## WORK INSTRUCTION
If a line in the data below contains "SortColumn", copy it.

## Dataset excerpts
════════════════

Lemma serve_prev k : (S k * n < length rows)%nat →
  serve false CursorDirectionPrev (Z.of_nat n) (reverse (take (S k * n) rows)) = Ok (page_response n k rows).
Proof using Hids Hn.
  intros Hl. unfold serve. replace (Z.to_nat (Z.of_nat n + 1)) with (S n) by lia. rewrite has_more.
  rewrite PaginateRecords_prev by (apply bool_decide_ext; rewrite length_take; lia).
  rewrite take_take, Nat.min_l by lia.
  assert (Hlen : length (take (S k * n) rows) = (S k * n)%nat) by (rewrite length_take; lia).
  assert (reverse (take n (reverse (take (S k * n) rows))) = chunk n k rows) as ->.
  { rewrite take_reverse, reverse_involutive, Hlen. unfold chunk. replace (S k * n - n)%nat with (k * n)%nat by lia.
    rewrite take_drop_commute. do 2 f_equal. lia. }
  rewrite length_reverse, Hlen. unfold page_response.
  destruct (page_ends (chunk n k rows)) as (f & e & Hf & He & Hfi & Hei).
  { intros E. apply (f_equal length) in E. unfold chunk in E. rewrite length_take, length_drop in E. simpl in E. lia. }
  { etrans; [apply chunk_in|apply rows_in]. }
  rewrite Hf, He, CalculateCursor_page by done. cbn [mbind result_bind default].
  rewrite (bool_decide_true (S k * n < length rows)%nat) by done. do 3 f_equal.
  assert (bool_decide (n < S k * n)%nat = bool_decide (0 < k)%nat) as ->; [|done].
  apply bool_decide_ext. destruct k; nia.
Qed.

(** *** Following the cursors *)

Lemma row_split i : (i < length rows)%nat → ∃ x, rows = take i rows ++ x :: drop (S i) rows ∧ x ∈ ids.
Proof using Type.
  intros Hi. destruct (lookup_lt_is_Some_2 rows i Hi) as [x Hx]. exists x. split; [by rewrite take_drop_middle|].
  apply rows_in. by eapply list_elem_of_lookup_2.
Qed.

(** The last row of a page that is not the last one, and the first of a page that
    is not the first one. *)
Lemma chunk_last k x : (S k * n < length rows)%nat → rows !! pred (S k * n) = Some x → last (chunk n k rows) = Some x.
Proof using Hn.
  intros Hl Hx. rewrite last_lookup. unfold chunk. rewrite length_take, length_drop, Nat.min_l by lia.
  rewrite lookup_take_lt, lookup_drop by lia. rewrite <- Hx. f_equal. lia.
Qed.

Lemma chunk_first k x : rows !! (k * n)%nat = Some x → head (chunk n k rows) = Some x.
Proof using Hn.
  intros Hx. rewrite head_lookup. unfold chunk. rewrite lookup_take_lt, lookup_drop by lia. rewrite <- Hx. f_equal. lia.
Qed.

Definition on_list (k : nat) : Prop := (k * n < length rows ∨ k = 0)%nat.

Lemma follow_next k : on_list k →
  follow ids sortOrder (Z.of_nat n) FollowNext (page_response n k rows) = Ok (page_response n (moved n (length rows) k FollowNext) rows) ∧
  on_list (moved n (length rows) k FollowNext).
Proof using Hids Hn Hsorted.
  intros Hk. unfold follow, moved. cbn [page_response snd Next]. case_bool_decide as Hl; [|done]. split; [|by left].
  destruct (row_split (pred (S k * n))) as (x & E & Hx); [lia|].
  assert (rows !! pred (S k * n) = Some x) as Hlx.
  { rewrite E. rewrite lookup_app_r; rewrite length_take, Nat.min_l by lia; [by rewrite Nat.sub_diag|lia]. }
  rewrite (chunk_last k x Hl Hlx). cbn [default from_option id].
  destruct (token_ok CursorDirectionNext x) as (_ & He & Hd); [done..|]. rewrite He.
  rewrite (listPage_next _ _ _ _ He Hd E). replace (S (pred (S k * n))) with (S k * n)%nat by lia.
  apply serve_next; [right; split; [lia|done]|by left].
Qed.

Lemma follow_prev k : on_list k →
  follow ids sortOrder (Z.of_nat n) FollowPrev (page_response n k rows) = Ok (page_response n (moved n (length rows) k FollowPrev) rows) ∧
  on_list (moved n (length rows) k FollowPrev).
Proof using Hids Hn Hsorted.
  intros Hk. unfold follow, moved. cbn [page_response snd Prev]. case_bool_decide as H0.
  2: { replace k with 0%nat by lia. split; [done|by right]. }
  destruct k as [|k]; [lia|]. destruct Hk as [Hl|]; [|done]. cbn [pred]. split; [|left; lia].
  destruct (row_split (S k * n)) as (x & E & Hx); [lia|].
  assert (rows !! (S k * n)%nat = Some x) as Hlx.
  { rewrite E. rewrite lookup_app_r; rewrite length_take, Nat.min_l by lia; [by rewrite Nat.sub_diag|lia]. }
  rewrite (chunk_first (S k) x Hlx). cbn [default from_option id].
  destruct (token_ok CursorDirectionPrev x) as (_ & He & Hd); [done..|]. rewrite He.
  rewrite (listPage_prev _ _ _ _ He Hd E). by apply serve_prev.
Qed.

Lemma follow_page m k : on_list k →
  follow ids sortOrder (Z.of_nat n) m (page_response n k rows) = Ok (page_response n (moved n (length rows) k m) rows) ∧
  on_list (moved n (length rows) k m).
Proof using Hids Hn Hsorted. destruct m; [apply follow_next|apply follow_prev]. Qed.

Lemma walk_from k moves : on_list k →
  fold_left (λ r m, r ≫= follow ids sortOrder (Z.of_nat n) m) moves (Ok (page_response n k rows)) =
  Ok (page_response n (fold_left (moved n (length rows)) moves k) rows).
Proof using Hids Hn Hsorted.
  revert k. induction moves as [|m moves IH]; intros k Hk; [done|]. cbn [fold_left]. unfold mbind at 2, result_bind at 2.
  destruct (follow_page m k Hk) as [E Hm]. rewrite E. by apply IH.
Qed.
End walk.

(** C24: however a client walks, following the next and previous cursors it is
    given in any order, the response it holds is the one of a whole chunk of the
    list in the requested order: the page of the position it walked to, a next
    cursor exactly when rows follow and a previous one exactly when rows precede.
    No row is skipped or repeated, and a page looks the same from both sides. *)
Theorem cursor_walk_shows_chunks ids sortOrder n moves :
  StronglySorted (λ a b, gt b a = true) ids → Forall (λ id, id ≠ [] ∧ Forall is_scalar id) ids → (0 < n)%nat →
  walk ids sortOrder (Z.of_nat n) moves =
  Ok (page_response n (fold_left (moved n (length ids)) moves 0%nat) (ordered ids sortOrder)).
Proof.
  intros Hs Hi Hn. unfold walk. rewrite listPage_first. rewrite <- (drop_0 (ordered ids sortOrder)) at 1.
  change 0%nat with (0 * n)%nat at 1. rewrite serve_next; [|done|done|by left|by right].
  replace (length ids) with (length (ordered ids sortOrder)); [apply walk_from; [done..|by right]|].
  unfold ordered. destruct (descending sortOrder); [apply length_reverse|done].
Qed.

(** a sort cursor that is encoded decodes to itself exactly when its column is
    an identifier: the encoder takes any other column that is not empty, and the
    decoder refuses the token. *)
Theorem sort_cursor_read_back col v id next : id ≠ [] → col ≠ [] → Forall is_scalar (col ++ v ++ id) →
  ∃ token, EncodeSortCursor col v id next = Ok token ∧
    DecodeSortCursor token =
    if sortColumnPattern col then Ok {| SortColumn := col; SortValue := v; SortID := id; PointsNext := next |}
    else Err (ErrInvalidCursor InvalidColumn).
Proof.
  intros Hid Hcol Hs. apply Forall_app in Hs as [Hc Hs]. apply Forall_app in Hs as [Hv Hi].
  unfold EncodeSortCursor. destruct id as [|i0 id]; [done|]. destruct col as [|c0 col]; [done|]. cbn [is_empty].
  eexists. split; [done|].
  assert (Hf : Forall flat_member [(txt "sc", JStr (c0 :: col)); (txt "sv", JStr v); (txt "i", JStr (i0 :: id)); (txt "pn", JBool next)]).
  { rewrite !Forall_cons. split_and!; try (split; cbn [fst snd flat_value]; [scalar_literal|done]). constructor. }
  unfold DecodeSortCursor, sort_cursor_json. cbn [SortColumn SortValue SortID PointsNext].
  destruct (token_read sort_cursor_fields {| SortColumn := []; SortValue := []; SortID := []; PointsNext := false |} _ Hf) as [-> ->].
  rewrite (read_members_cons _ field_sc _ _ _ _ {| SortColumn := c0 :: col; SortValue := []; SortID := []; PointsNext := false |}) by reflexivity.
  rewrite (read_members_cons _ field_sv _ _ _ _ {| SortColumn := c0 :: col; SortValue := v; SortID := []; PointsNext := false |}) by reflexivity.
  rewrite (read_members_cons _ field_sort_id _ _ _ _ {| SortColumn := c0 :: col; SortValue := v; SortID := i0 :: id; PointsNext := false |}) by reflexivity.
  rewrite (read_members_cons _ field_pn _ _ _ _ {| SortColumn := c0 :: col; SortValue := v; SortID := i0 :: id; PointsNext := next |}) by reflexivity.
  cbn [read_members SortID SortColumn is_empty orb]. by destruct (sortColumnPattern (c0 :: col)).
Qed.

════════════════

## ANSWER FOR THE TASK
    if sortColumnPattern col then Ok {| SortColumn := col; SortValue := v; SortID := id; PointsNext := next |}
  unfold DecodeSortCursor, sort_cursor_json. cbn [SortColumn SortValue SortID PointsNext].
  destruct (token_read sort_cursor_fields {| SortColumn := []; SortValue := []; SortID := []; PointsNext := false |} _ Hf) as [-> ->].
  rewrite (read_members_cons _ field_sc _ _ _ _ {| SortColumn := c0 :: col; SortValue := []; SortID := []; PointsNext := false |}) by reflexivity.
  rewrite (read_members_cons _ field_sv _ _ _ _ {| SortColumn := c0 :: col; SortValue := v; SortID := []; PointsNext := false |}) by reflexivity.
  rewrite (read_members_cons _ field_sort_id _ _ _ _ {| SortColumn := c0 :: col; SortValue := v; SortID := i0 :: id; PointsNext := false |}) by reflexivity.
  rewrite (read_members_cons _ field_pn _ _ _ _ {| SortColumn := c0 :: col; SortValue := v; SortID := i0 :: id; PointsNext := next |}) by reflexivity.
  cbn [read_members SortID SortColumn is_empty orb]. by destruct (sortColumnPattern (c0 :: col)).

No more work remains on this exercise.